Alabaster Arts Council makes CityFest a reality
Published 1:27 pm Thursday, June 3, 2010
When 50,000 people descended upon Alabaster’s Municipal Park last year for CityFest, it was a result of a year’s worth of work by a group of dedicated volunteers.
CityFest, the county’s largest outdoor festival, takes place the first weekend in June each year, and it is organized by the Alabaster Arts Council.
The festival originated in 2003 to coincide with the city’s 50th anniversary, and it was organized by the city.
The arts council took over the festival shortly after, and it has blossomed into a major event each year.
“We were pretty much doing it anyway, and we said we wanted to do more than the city can,” said Adam Moseley, arts council president. “There is only so much the city can do.”
The city provides funds each year for the event, but those numbers have been dwindling in recent years as the economy took a downward turn.
To offset the costs of the huge event, the arts council solicits sponsorships and donations for the festival.
“If it wasn’t for our sponsors, it wouldn’t happen each year,” Moseley said. “Regions Bank stepped up this year as our title sponsor, and without them we wouldn’t be having the great acts we’ve got.”
Vic Smith, who owns Vic Smith CPA, wears a dual hat as both a sponsor and volunteer of CityFest, and he said serving in both capacities is a win-win situation.

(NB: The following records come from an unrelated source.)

(* ===== verification/Frame.v ===== *)
(** * Invariants of the world, and the faults that remain

    [Framed P F] is the interface between the connection and an invariant [P] of its world:
    it lists the few operations that change something, and asks that each keeps [P] and
    crashes only with a fault of [F]. [Sending P F] adds the packets, the read and the change of
    state of the handshake, which some invariants cannot allow at any time. Everything else the lambdas of the program do is control flow, and the file proves once
    that all of them keep [P]. *)

From S2P Require Import Prelude Outcome Net Errors Events Gzip Message Packet ReadBuffer.
From S2P Require Import TcpPacketStream ConnState Json Connection Client System Stream Requests.

(** The faults that depend on what the server sends and on what the libraries do. *)
Inductive environment_fault : fault → Prop :=
(* A receive that completes with no error and no byte: the room it was given was 0. *)
| fault_no_room : environment_fault (AssertFailed "bytesRead > 0")
(* The server has sent two packets that were received together. *)
| fault_many_packets : environment_fault (AssertFailed "packets.size() == 1")
(* A handshake after the handshake. *)
| fault_wrong_packet :
    environment_fault (AssertFailed "Should not receive packets other than heartbeat, data and kick")
(* A heartbeat or a kick with a body, or an ack of the handshake. *)
| fault_body : environment_fault (AssertFailed "length == 0")
| fault_ack : environment_fault (AssertFailed "Unexpected packet type from server")
(* A handshake response whose value, or whose member [sys], is not an object. *)
| fault_json : environment_fault (AssertFailed "IsObject()")
| fault_json_release :
    environment_fault (UndefinedBehaviour "member query on a JSON value that is not an object")
(* A heartbeat interval whose triple does not fit. *)
| fault_heartbeat :
    environment_fault (UndefinedBehaviour "signed overflow of heartbeatInterval * kHeartbeatFactor")
(* Messages that end too early, or with too long an id: [buf] is the body of the message. *)
| fault_message_read : environment_fault (index_out_of_range "buf")
| fault_message_range : environment_fault (invalid_range "buf")
| fault_message_id : environment_fault (UndefinedBehaviour "shift exceeds the width of uint64_t")
(* What [Decompress] leaves behind after an error. *)
| fault_output : environment_fault (UndefinedBehaviour "read of indeterminate bytes")
(* A loop that does not end: of the parser on an ack in a build without assertions, of
   [Decompress] on an input that makes no progress. *)
| fault_loop : environment_fault FuelExhausted.

Create HintDb faults.
#[export] Hint Constructors environment_fault : faults.

Section frame.
Context `{BuildMode, BoostMessages, Zlib, Allocator, RapidJson, Resolver, DecompressFuel}.
Context `{!TimerService ConnTimerCb, !UnorderedIteration}.

(** The two uses of the heartbeat timers outside [State::SetConnected], for an invariant that
    does not look at the timers. *)
Lemma runs_any_tick (P : World → Prop) F ec :
  (∀ f, runs P F (timer_op f : M World unit)) →
  runs P F (zoom (W := World) (SendPacket NewHeartbeat HeartbeatSent)) →
  (∀ ec, runs P F (Connection_ConnectionError ec)) →
  runs P F (HeartbeatTick call_fn ec).
Proof.
  intros Htimer Hsend Herror. unfold HeartbeatTick. case_match; [apply runs_ret|].
  apply runs_bind; [by intros w Hw|intros st]. case_match; [apply runs_ret|].
  apply runs_bind; [by destruct (heartbeatTick _); simpl|intros _].
  apply runs_bind; [|intros _]; apply Htimer.
Qed.

Lemma runs_any_extend (P : World → Prop) F :
  (∀ f, runs P F (timer_op f : M World unit)) → runs P F (ExtendHeartbeatTimeout (W := World)).
Proof.
  intros Htimer. apply runs_bind; [by intros w Hw|intros st]. case_match; [apply runs_ret|apply Htimer].
Qed.

Class Framed (P : World → Prop) (F : fault → Prop) := {
  fr_allowed f : environment_fault f → F f;
  fr_worker w : P w → w_workerThreadId w = Some (w_thread w);
  fr_handler h s d : runs P F (call_handler h s d);
  fr_emplace id h t w :
    w_inFlight w !! id = None → P w → ends P F (inFlight_emplace id h t w);
  fr_erase id : runs P F (inFlight_erase id);
  fr_tick ec : runs P F (HeartbeatTick call_fn ec);
  fr_extend : runs P F (ExtendHeartbeatTimeout (W := World));
  fr_failed ec : runs P F (Connection_HandshakeFailed ec);
  fr_error ec : runs P F (Connection_ConnectionError ec);
  fr_kicked : runs P F Connection_KickedFromServer;
  fr_request p t m h :
    request_packet p → runs P F (zoom (W := World) (SendPacket p (RequestSent t m h)));
  fr_listen : runs P F (zoom (W := World) (ReceivePackets PacketsReceived));
  fr_written id :
    runs P F (zoom (W := World) (modify (λ io : ConnIO, set_stream
      (set_writeBuffers (delete id (writeBuffers (io_stream io)))
         (writeId (io_stream io)) (io_stream io)) io)));
}.

Class Sending (P : World → Prop) (F : fault → Prop) := {
  sd_handshake : runs P F (zoom (W := World) (SendPacket (NewHandshake handshake_json) HandshakeSent));
  sd_ack n s d : runs P F (zoom (W := World) (SendPacket NewHandshakeAck (HandshakeAckSent n s d)));
  sd_heartbeat : runs P F (zoom (W := World) (SendPacket NewHeartbeat HeartbeatSent));
  sd_receive : runs P F (zoom (W := World) (ReceivePackets HandshakeResponseReceived));
  sd_started n s d : runs P F (Connection_StartReceivingPackets n s d);
}.

Lemma sending_any (P : World → Prop) F :
  (∀ p h, runs P F (zoom (W := World) (SendPacket p h))) →
  (∀ h, runs P F (zoom (W := World) (ReceivePackets h))) →
  (∀ n s d, runs P F (Connection_StartReceivingPackets n s d)) → Sending P F.
Proof. by split. Qed.

Context (P : World → Prop) (F : fault → Prop) `{!Framed P F}.

Local Ltac fault := apply fr_allowed; auto with faults nocore.

(** Follow the control flow; leaves are the operations of the class and the faults. *)
Local Ltac frame :=
  repeat lazymatch goal with
  | |- ∀ _, _ => intros ?
  | |- runs _ _ (mret _) => apply runs_ret
  | |- runs _ _ get => apply runs_get
  | |- runs _ _ (call_handler _ _ _) => apply fr_handler
  | |- runs _ _ (inFlight_erase _) => apply fr_erase
  | |- runs _ _ (HeartbeatTick _ _) => apply fr_tick
  | |- runs _ _ ExtendHeartbeatTimeout => apply fr_extend
  | |- runs _ _ (Connection_HandshakeFailed _) => apply fr_failed
  | |- runs _ _ (Connection_ConnectionError _) => apply fr_error
  | |- runs _ _ Connection_KickedFromServer => apply fr_kicked
  | |- runs _ _ (zoom (ReceivePackets PacketsReceived)) => apply fr_listen
  | |- runs _ _ (zoom (modify _)) => apply fr_written
  | |- runs _ _ (undefined _) => apply runs_undefined; fault
  | |- runs _ _ (crash _) => apply runs_crash; fault
  | |- runs _ _ (vec_at _ _ _) => apply runs_vec_at; fault
  | |- runs _ _ (vec_range _ _ _ _) => apply runs_vec_range; fault
  | |- runs _ _ (_ ≫= _) => apply runs_bind
  | |- runs _ _ (cpp_assert _ _) => apply runs_assert; left; fault
  | |- runs _ _ (match _ with _ => _ end) => case_match
  end.

Lemma runs_get_state : runs P F (get_state : M World _).
Proof. by intros w Hw. Qed.

Lemma runs_assert_worker : runs P F assert_worker.
Proof.
  apply runs_get_then. intros w Hw. rewrite cpp_assert_true; [done|].
  apply bool_decide_eq_true_2. by eapply fr_worker.
Qed.

(** A look at the state, with what it was. *)
Lemma runs_get_state_then {A} (f : State HeartbeatFn → M World A) :
  (∀ st, runs P F (f st)) → runs P F (get_state ≫= f).
Proof. apply runs_bind, runs_get_state. Qed.

Lemma runs_start_read `{!Sending P F} h : runs P F (zoom (W := World) (ReceivePackets h)).
Proof. destruct h; [apply sd_receive|apply fr_listen]. Qed.

(** ** Timers *)

Lemma runs_call_fn `{!Sending P F} f : runs P F (call_fn f).
Proof. destruct f; [apply sd_heartbeat|apply fr_error]. Qed.

Lemma runs_call_timer cb ec :
  (∀ f, cb = CbHeartbeatTimeout f → runs P F (call_fn f)) → runs P F (call_timer cb ec).
Proof.
  destruct cb; intros Hf; simpl; unfold HeartbeatTimeout_done, RequestTimeout_done,
    Connection_ProcessRequestTimeout; frame; auto.
Qed.

(** ** Packets *)

Lemma runs_decode_id_loop bs i off id : runs P F (decode_id_loop bs i off id : M World _).
Proof.
  revert i id. induction bs as [|b bs IH]; intros i id; simpl; [apply runs_ret|].
  case_match; [frame|]. case_match; [apply runs_ret|apply IH].
Qed.

Lemma runs_Deserialize fuel buf codes : runs P F (Message_Deserialize fuel buf codes : M World _).
Proof.
  unfold Message_Deserialize, decode_route, decode_body.
  frame. all: try apply runs_decode_id_loop.
Qed.

Lemma runs_ProcessMessage msg : runs P F (Connection_ProcessMessage msg).
Proof. unfold Connection_ProcessMessage. frame. Qed.

Lemma runs_ProcessPacket packet : runs P F (Connection_ProcessPacket packet).
Proof.
  unfold Connection_ProcessPacket. case_match; try solve [frame].
  - apply runs_get_state_then. intros st. unfold IsConnected.
    destruct (st_val st) as [|c]; simpl; [apply fr_error|].
    apply runs_bind; [apply runs_Deserialize|]. intros [msg|]; [apply runs_ProcessMessage|apply fr_error].
Qed.

Lemma runs_PacketsReceived_done ec packets : runs P F (PacketsReceived_done ec packets).
Proof.
  unfold PacketsReceived_done, Connection_ReceivePackets. case_match; [apply fr_error|].
  apply runs_bind; [frame|]. intros _. apply runs_bind; [|frame].
  apply runs_for_each, runs_ProcessPacket.
Qed.

(** ** The handshake *)

Lemma runs_require_object v : runs P F (require_object v : M World unit).
Proof. unfold require_object. frame. Qed.

Lemma runs_HasMember_then {A} v name (f : bool → M World A) :
  (∀ b, (b = true → is_Some (JFindMember v name)) → runs P F (f b)) →
  runs P F (HasMember v name ≫= f).
Proof.
  intros Hf. apply runs_bind_eq.
  { apply runs_bind; [apply runs_require_object|frame]. }
  intros w b w' _ ([] & w1 & _ & [= <- _])%bind_Ret_inv. apply Hf.
  by rewrite bool_decide_eq_true.
Qed.

Lemma runs_Member v name : is_Some (JFindMember v name) → runs P F (Member v name : M World _).
Proof.
  intros [x Hx]. apply runs_bind; [apply runs_require_object|]. intros _. rewrite Hx. apply runs_ret.
Qed.

Lemma runs_SendHandshakeAck `{!Sending P F} text : runs P F (Connection_SendHandshakeAck text).
Proof.
  unfold Connection_SendHandshakeAck. destruct (JParse _) as [doc|]; [|apply fr_error].
  apply runs_HasMember_then. intros [] Hsys; [simpl|apply fr_error].
  apply runs_bind; [apply runs_Member; auto|]. intros sys.
  apply runs_HasMember_then. intros [] Hheartbeat; [simpl|apply fr_error].
  apply runs_bind; [apply runs_Member; auto|]. intros heartbeat.
  destruct (JUint64 _); [|apply fr_error].
  apply runs_HasMember_then. intros b Hser. apply runs_bind.
  { destruct b; [simpl|apply runs_ret]. apply runs_bind; [apply runs_Member; auto|].
    intros v. case_match; apply runs_ret. }
  intros ser. apply runs_HasMember_then. intros b' Hdict. apply runs_bind.
  { destruct b'; [|apply runs_ret]. apply runs_bind; [apply runs_Member; auto|].
    intros v. apply runs_ret. }
  intros dict. apply sd_ack.
Qed.

(** The two bytes that are looked at are there. *)
Lemma runs_IsCompressed data : runs P F (IsCompressed data : M World bool).
Proof.
  unfold IsCompressed. case_match; [apply runs_ret|].
  destruct data as [|d0 [|d1 data]]; [done..|].
  do 2 (apply runs_bind; [apply runs_ret|intros ?]). apply runs_ret.
Qed.

Lemma runs_handshake_text body : runs P F (handshake_text body).
Proof.
  unfold handshake_text. apply runs_bind; [apply runs_IsCompressed|]. frame.
Qed.

Lemma runs_HandshakeResponseReceived_done `{!Sending P F} ec packets :
  ec_failed ec = true ∨ packets ≠ [] → runs P F (HandshakeResponseReceived_done ec packets).
Proof.
  intros Hp. unfold HandshakeResponseReceived_done. case_match; [apply fr_failed|].
  destruct packets as [|p packets]; [naive_solver|].
  apply runs_bind; [by apply runs_assert; right|]. intros _. case_match; [apply fr_failed|].
  apply runs_bind; [apply runs_ret|]. intros packet. case_match; [apply fr_failed|].
  apply runs_bind; [apply runs_handshake_text|].
  intros [text|]; [apply runs_SendHandshakeAck|apply fr_error].
Qed.

(** ** The lambdas *)

Lemma runs_call_receive `{!Sending P F} h ec packets :
  ec_failed ec = true ∨ packets ≠ [] → runs P F (call_receive h ec packets).
Proof.
  intros. destruct h; [by apply runs_HandshakeResponseReceived_done|apply runs_PacketsReceived_done].
Qed.

(** A request that has been sent enters the map: its id must not be there. *)
Definition fresh_id (h : SendHandler) (w : World) : Prop :=
  match h with
  | RequestSent _ msg _ => w_inFlight w !! msg_id msg = None
  | _ => True
  end.

Lemma ends_RequestSent_done t m h ec w :
  w_inFlight w !! msg_id m = None → P w → ends P F (RequestSent_done t m h ec w).
Proof.
  intros Hid Hw. unfold RequestSent_done. case_match; [by apply fr_handler|].
  run (eq_refl : get w = Ret w w).
  run (cpp_assert_true "The request id should be unique"
         (bool_decide (w_inFlight w !! msg_id m = None)) w (bool_decide_eq_true_2 _ Hid)).
  by apply fr_emplace.
Qed.

(** What the handlers of an established connection do. *)
Lemma ends_call_established h ec w :
  h ≠ HandshakeSent →
  (∀ n s d, h = HandshakeAckSent n s d → runs P F (Connection_StartReceivingPackets n s d)) →
  fresh_id h w → P w → ends P F (call_send h ec w).
Proof.
  destruct h as [|n s d| |t m r]; simpl; intros Hne Hack Hid; [done| | |by apply ends_RequestSent_done].
  - unfold HandshakeAckSent_done. case_match; [by intros Hw|by apply Hack].
  - unfold HeartbeatSent_done. case_match; [apply fr_error|by intros Hw].
Qed.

“I feel good about the exposure I get as a business owner and it makes me proud to be involved in such a well-put together event,” Smith said. “This area, this part of Shelby County and the city of Alabaster is a great place and it’s great to give back both as a volunteer and as a business owner.”
Emily Sykes, the arts council vice president, joined the council and the CityFest volunteer effort just so she could give back to the city she loves.
“I think CityFest is great for the city, and it gives the city a chance to give back,” Sykes said. “I enjoy the giving back part, and being able to raise awareness for the arts and bringing the culture to the city.”
Henry Raymond, who coordinates the volunteers, has been volunteering with the council since the beginning of CityFest in 2003, and he said it is amazing to see how the festival has grown over the years.
“We didn’t have a clue what we were doing the first time,” Raymond said with a laugh. “But it is amazing to see that the number of volunteers we need for CityFest has doubled.”
And the growth that CityFest has experienced in the last seven years, Raymond said, can be attributed to the increasing number of volunteers.
“Everybody on the arts council is a volunteer and that is a huge part of this,” Raymond said. “One of the goals is to keep this a free event, and to grow you can’t spend money on hired help.”
Despite all the hard work, Raymond said volunteering with CityFest is special way of giving back to the city his kids grew up in.
“The reason I do it, well, I wonder why the first Sunday of every June,” Raymond jokingly said referring to day after each year’s CityFest. “It’s just something I enjoy doing.”
And it’s that attitude, Moseley said, that has helped make CityFest into an annual success with an even brighter future.
“We have a lot of dedicated volunteers, and without them we couldn’t do it,” Moseley said.